PROBLEM TO SOLVE: Nothing is to be altered; the data must be repeated exactly.
---- PROVIDED ENTRIES
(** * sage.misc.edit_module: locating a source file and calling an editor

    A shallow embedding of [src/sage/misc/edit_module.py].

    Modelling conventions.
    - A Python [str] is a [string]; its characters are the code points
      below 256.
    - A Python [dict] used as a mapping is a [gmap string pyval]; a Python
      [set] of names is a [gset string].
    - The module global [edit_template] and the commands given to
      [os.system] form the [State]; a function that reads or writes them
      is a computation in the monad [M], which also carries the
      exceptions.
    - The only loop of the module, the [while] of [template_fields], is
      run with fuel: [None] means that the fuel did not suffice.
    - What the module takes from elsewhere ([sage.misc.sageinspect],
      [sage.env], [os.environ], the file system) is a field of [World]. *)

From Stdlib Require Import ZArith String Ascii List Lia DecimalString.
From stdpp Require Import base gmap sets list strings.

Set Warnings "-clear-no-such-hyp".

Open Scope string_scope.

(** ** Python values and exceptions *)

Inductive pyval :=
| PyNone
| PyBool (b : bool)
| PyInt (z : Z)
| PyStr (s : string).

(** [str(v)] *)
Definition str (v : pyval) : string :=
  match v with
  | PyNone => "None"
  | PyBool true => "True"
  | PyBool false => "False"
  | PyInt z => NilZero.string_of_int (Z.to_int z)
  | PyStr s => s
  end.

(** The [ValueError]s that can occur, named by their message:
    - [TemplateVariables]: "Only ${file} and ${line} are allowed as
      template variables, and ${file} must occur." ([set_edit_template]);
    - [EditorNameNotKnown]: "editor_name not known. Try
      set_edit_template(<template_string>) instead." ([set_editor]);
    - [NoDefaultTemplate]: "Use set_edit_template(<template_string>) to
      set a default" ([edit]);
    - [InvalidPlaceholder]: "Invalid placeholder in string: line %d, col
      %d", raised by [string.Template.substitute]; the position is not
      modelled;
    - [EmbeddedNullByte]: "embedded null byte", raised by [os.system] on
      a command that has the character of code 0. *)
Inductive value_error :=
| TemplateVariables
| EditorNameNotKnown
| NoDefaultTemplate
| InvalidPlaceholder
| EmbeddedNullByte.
--------
SOLVED PROBLEM:
(** * sage.misc.edit_module: locating a source file and calling an editor

    A shallow embedding of [src/sage/misc/edit_module.py].

    Modelling conventions.
    - A Python [str] is a [string]; its characters are the code points
      below 256.
    - A Python [dict] used as a mapping is a [gmap string pyval]; a Python
      [set] of names is a [gset string].
    - The module global [edit_template] and the commands given to
      [os.system] form the [State]; a function that reads or writes them
      is a computation in the monad [M], which also carries the
      exceptions.
    - The only loop of the module, the [while] of [template_fields], is
      run with fuel: [None] means that the fuel did not suffice.
    - What the module takes from elsewhere ([sage.misc.sageinspect],
      [sage.env], [os.environ], the file system) is a field of [World]. *)

From Stdlib Require Import ZArith String Ascii List Lia DecimalString.
From stdpp Require Import base gmap sets list strings.

Set Warnings "-clear-no-such-hyp".

Open Scope string_scope.

(** ** Python values and exceptions *)

Inductive pyval :=
| PyNone
| PyBool (b : bool)
| PyInt (z : Z)
| PyStr (s : string).

(** [str(v)] *)
Definition str (v : pyval) : string :=
  match v with
  | PyNone => "None"
  | PyBool true => "True"
  | PyBool false => "False"
  | PyInt z => NilZero.string_of_int (Z.to_int z)
  | PyStr s => s
  end.

(** The [ValueError]s that can occur, named by their message:
    - [TemplateVariables]: "Only ${file} and ${line} are allowed as
      template variables, and ${file} must occur." ([set_edit_template]);
    - [EditorNameNotKnown]: "editor_name not known. Try
      set_edit_template(<template_string>) instead." ([set_editor]);
    - [NoDefaultTemplate]: "Use set_edit_template(<template_string>) to
      set a default" ([edit]);
    - [InvalidPlaceholder]: "Invalid placeholder in string: line %d, col
      %d", raised by [string.Template.substitute]; the position is not
      modelled;
    - [EmbeddedNullByte]: "embedded null byte", raised by [os.system] on
      a command that has the character of code 0. *)
Inductive value_error :=
| TemplateVariables
| EditorNameNotKnown
| NoDefaultTemplate
| InvalidPlaceholder
| EmbeddedNullByte.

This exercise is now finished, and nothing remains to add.